Dataset entries:
= Beginning of Section =

(** * The forward plugin: health checking, upstream selection and lookup

    A shallow embedding of [health.go], [forward.go] and [lookup.go].
    Mutable Go state (the [host] structs behind their pointers) lives in an
    explicit heap; everything the package reaches through other packages
    (sockets, the connection cache, the client's response writer, the next
    plugin, [math/rand]) is an operation of an environment record acting on
    an abstract network state.  Every call that leaves the package is also
    appended to a trace, so that theorems can speak about which calls a run
    performs and in which order. *)

From Stdlib Require Import ZArith List String Bool Lia Permutation.
Import ListNotations.
Local Open Scope string_scope.
Local Open Scope list_scope.
Local Open Scope Z_scope.

(** ** Values of the message codec ([github.com/miekg/dns]) *)

Inductive error :=
| ErrTruncated                 (* dns.ErrTruncated *)
| errInvalidDomain             (* forward.go, var block *)
| errNoHealthy                 (* forward.go, var block *)
| ErrOther (msg : string).     (* any other error value *)

Definition error_eqb (a b : error) : bool :=
  match a, b with
  | ErrTruncated, ErrTruncated => true
  | errInvalidDomain, errInvalidDomain => true
  | errNoHealthy, errNoHealthy => true
  | ErrOther x, ErrOther y => String.eqb x y
  | _, _ => false
  end.

Definition TypeA : Z := 1.
Definition TypeNS : Z := 2.
Definition ClassINET : Z := 1.
Definition RcodeServerFailure : Z := 2.

Record Question := mkQuestion { Qname : string; Qtype : Z; Qclass : Z }.

(** The OPT pseudo-record of a message, reduced to the two settings the
    package reads: the advertised payload size and the DO bit. *)
Record OPT := mkOPT { UDPSize : Z; Do : bool }.

(** A message, reduced to the fields the package reads or writes. *)
Record Msg := mkMsg {
  RecursionDesired : bool;
  Rcode : Z;
  Questions : list Question;
  IsEdns0 : option OPT
}.

(** [new(dns.Msg)]: the zero value. *)
Definition new_Msg : Msg :=
  {| RecursionDesired := false; Rcode := 0; Questions := []; IsEdns0 := None |}.

(** Modelled from the spec: [Msg.SetQuestion] belongs to the codec,
    outside src; section 4.4 says it "constructs a new query for the given
    name/type".  The codec makes it a recursive query of class IN. *)
Definition SetQuestion (m : Msg) (z : string) (t : Z) : Msg :=
  {| RecursionDesired := true;
     Rcode := Rcode m;
     Questions := [mkQuestion z t ClassINET];
     IsEdns0 := IsEdns0 m |}.

Definition set_RecursionDesired (m : Msg) (b : bool) : Msg :=
  {| RecursionDesired := b; Rcode := Rcode m;
     Questions := Questions m; IsEdns0 := IsEdns0 m |}.

(** ** Handles and structs *)

Definition ptr := nat.              (* address of a [host] on the heap *)
Definition Conn := nat.             (* a connection handed out by [Dial] *)
Definition Client := nat.           (* *dns.Client *)
Definition ResponseWriter := nat.   (* dns.ResponseWriter *)
Definition Handler := nat.          (* plugin.Handler *)
Definition Context := nat.          (* context.Context *)
Definition tls_Config := nat.       (* *tls.Config *)

(** The [host] struct (declared outside src; these are the fields the
    sources use).  The embedded mutex has no content in a sequential run. *)
Record host := mkHost {
  addr : string;
  client : Client;
  tlsConfig : option tls_Config;
  fails : Z;                        (* uint32 *)
  checking : bool
}.

(** The [proxy] struct, reduced to the field the sources use.  A [*proxy]
    may be nil: [None]. *)
Record proxy := mkProxy { proxy_host : ptr }.

Definition proxy_ptr := option proxy.

Record Request := mkRequest { W : ResponseWriter; Req : Msg }.

(** The [Forward] struct.  [tlsConfig], [tlsServerName], [expire] and
    [hcInterval] are read by no function below and are left out. *)
Record Forward := mkForward {
  proxies : list proxy_ptr;
  from : string;
  ignored : list string;
  maxfails : Z;                     (* uint32 *)
  forceTCP : bool;
  Next : Handler
}.

(** ** Calls that leave the package *)

Inductive Metric :=
| HealthcheckFailureCount | RequestCount | RcodeCount | RequestDuration.

Inductive Event :=
| EvExchange (c : Client) (m : Msg) (a : string)
| EvLog (format : string) (args : list string) (err : error)
| EvMetric (m : Metric) (labels : list string)
| EvDial (p : proxy) (proto : string)
| EvSetUDPSize (c : Conn) (size : Z)
| EvSetWriteDeadline (c : Conn)
| EvWriteMsg (c : Conn) (m : Msg)
| EvSetReadDeadline (c : Conn)
| EvReadMsg (c : Conn)
| EvClose (c : Conn)
| EvYield (p : proxy) (c : Conn)
| EvClientWrite (w : ResponseWriter) (m : Msg)
| EvConnect (p : proxy) (state : Request) (forceTCP metric : bool)
| EvNextOrFailure (name : string) (next : Handler) (w : ResponseWriter) (r : Msg)
| EvRandInt
| EvRandPerm (n : nat).

(** The environment: what the imported packages and the parts of this
    package outside src do.  [Net] is their state (sockets, cached
    connections, peers, the random source). *)
Record Env := mkEnv {
  Net : Type;
  Exchange : Client -> Msg -> string -> Net -> option error * Net;
  Dial : proxy -> string -> Net -> (Conn + error) * Net;
  WriteMsg : Conn -> Msg -> Net -> option error * Net;
  ReadMsg : Conn -> Net -> (Msg + error) * Net;
  Close : Conn -> Net -> Net;
  Yield : proxy -> Conn -> Net -> Net;
  connect : proxy -> Request -> bool -> bool -> Net -> (Msg + error) * Net;
  ClientWriteMsg : ResponseWriter -> Msg -> Net -> Net;
  NextOrFailure :
    string -> Handler -> Context -> ResponseWriter -> Msg -> Net ->
    (Z * option error) * Net;
  rand_Int : Net -> Z * Net;
  rand_Perm : nat -> Net -> list nat * Net;
  Matches : string -> string -> bool;       (* plugin.Name(zone).Matches(name) *)
  state_Name : Request -> string;
  state_Proto : Request -> string;
  state_Size : Request -> Z;
  RcodeToString : Z -> option string;
  Itoa : Z -> string
}.

(** ** State and the monad of method bodies *)

Section Model.

Variable env : Env.

Record World := mkWorld {
  hosts : ptr -> host;
  net : Net env;
  trace : list Event
}.

Inductive Outcome (A : Type) :=
| Return (a : A)
| Panic.
Arguments Return {A} a.
Arguments Panic {A}.

Definition M (A : Type) := World -> Outcome A * World.

Definition ret {A} (a : A) : M A := fun w => (Return a, w).

Definition bind {A B} (c : M A) (k : A -> M B) : M B :=
  fun w => match c w with
           | (Return a, w') => k a w'
           | (Panic, w') => (Panic, w')
           end.

Definition panic {A} : M A := fun w => (Panic, w).

Notation "x <- c ;; k" := (bind c (fun x => k))
  (at level 100, c at next level, right associativity).
Notation "c ;;; k" := (bind c (fun _ => k))
  (at level 100, right associativity).

Definition emit (e : Event) : M unit :=
  fun w => (Return tt, mkWorld (hosts w) (net w) (trace w ++ [e])).

(** An external call: recorded in the trace, answered by the environment. *)
Definition call {A} (e : Event) (op : Net env -> A * Net env) : M A :=
  fun w => let (a, n) := op (net w) in
           (Return a, mkWorld (hosts w) n (trace w ++ [e])).

Definition call_ (e : Event) (op : Net env -> Net env) : M unit :=
  call e (fun n => (tt, op n)).

Definition deref (h : ptr) : M host := fun w => (Return (hosts w h), w).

= End of Section =

▶ _Requirement_:
Could you restate word for word the lines above, from the one that contains "From Stdlib Require" through the one that contains "Definition ptr := nat.", and no others?

▶ _Exercise result_:
From Stdlib Require Import ZArith List String Bool Lia Permutation.
Import ListNotations.
Local Open Scope string_scope.
Local Open Scope list_scope.
Local Open Scope Z_scope.

(** ** Values of the message codec ([github.com/miekg/dns]) *)

Inductive error :=
| ErrTruncated                 (* dns.ErrTruncated *)
| errInvalidDomain             (* forward.go, var block *)
| errNoHealthy                 (* forward.go, var block *)
| ErrOther (msg : string).     (* any other error value *)

Definition error_eqb (a b : error) : bool :=
  match a, b with
  | ErrTruncated, ErrTruncated => true
  | errInvalidDomain, errInvalidDomain => true
  | errNoHealthy, errNoHealthy => true
  | ErrOther x, ErrOther y => String.eqb x y
  | _, _ => false
  end.

Definition TypeA : Z := 1.
Definition TypeNS : Z := 2.
Definition ClassINET : Z := 1.
Definition RcodeServerFailure : Z := 2.

Record Question := mkQuestion { Qname : string; Qtype : Z; Qclass : Z }.

(** The OPT pseudo-record of a message, reduced to the two settings the
    package reads: the advertised payload size and the DO bit. *)
Record OPT := mkOPT { UDPSize : Z; Do : bool }.

(** A message, reduced to the fields the package reads or writes. *)
Record Msg := mkMsg {
  RecursionDesired : bool;
  Rcode : Z;
  Questions : list Question;
  IsEdns0 : option OPT
}.

(** [new(dns.Msg)]: the zero value. *)
Definition new_Msg : Msg :=
  {| RecursionDesired := false; Rcode := 0; Questions := []; IsEdns0 := None |}.

(** Modelled from the spec: [Msg.SetQuestion] belongs to the codec,
    outside src; section 4.4 says it "constructs a new query for the given
    name/type".  The codec makes it a recursive query of class IN. *)
Definition SetQuestion (m : Msg) (z : string) (t : Z) : Msg :=
  {| RecursionDesired := true;
     Rcode := Rcode m;
     Questions := [mkQuestion z t ClassINET];
     IsEdns0 := IsEdns0 m |}.

Definition set_RecursionDesired (m : Msg) (b : bool) : Msg :=
  {| RecursionDesired := b; Rcode := Rcode m;
     Questions := Questions m; IsEdns0 := IsEdns0 m |}.

(** ** Handles and structs *)

Definition ptr := nat.              (* address of a [host] on the heap *)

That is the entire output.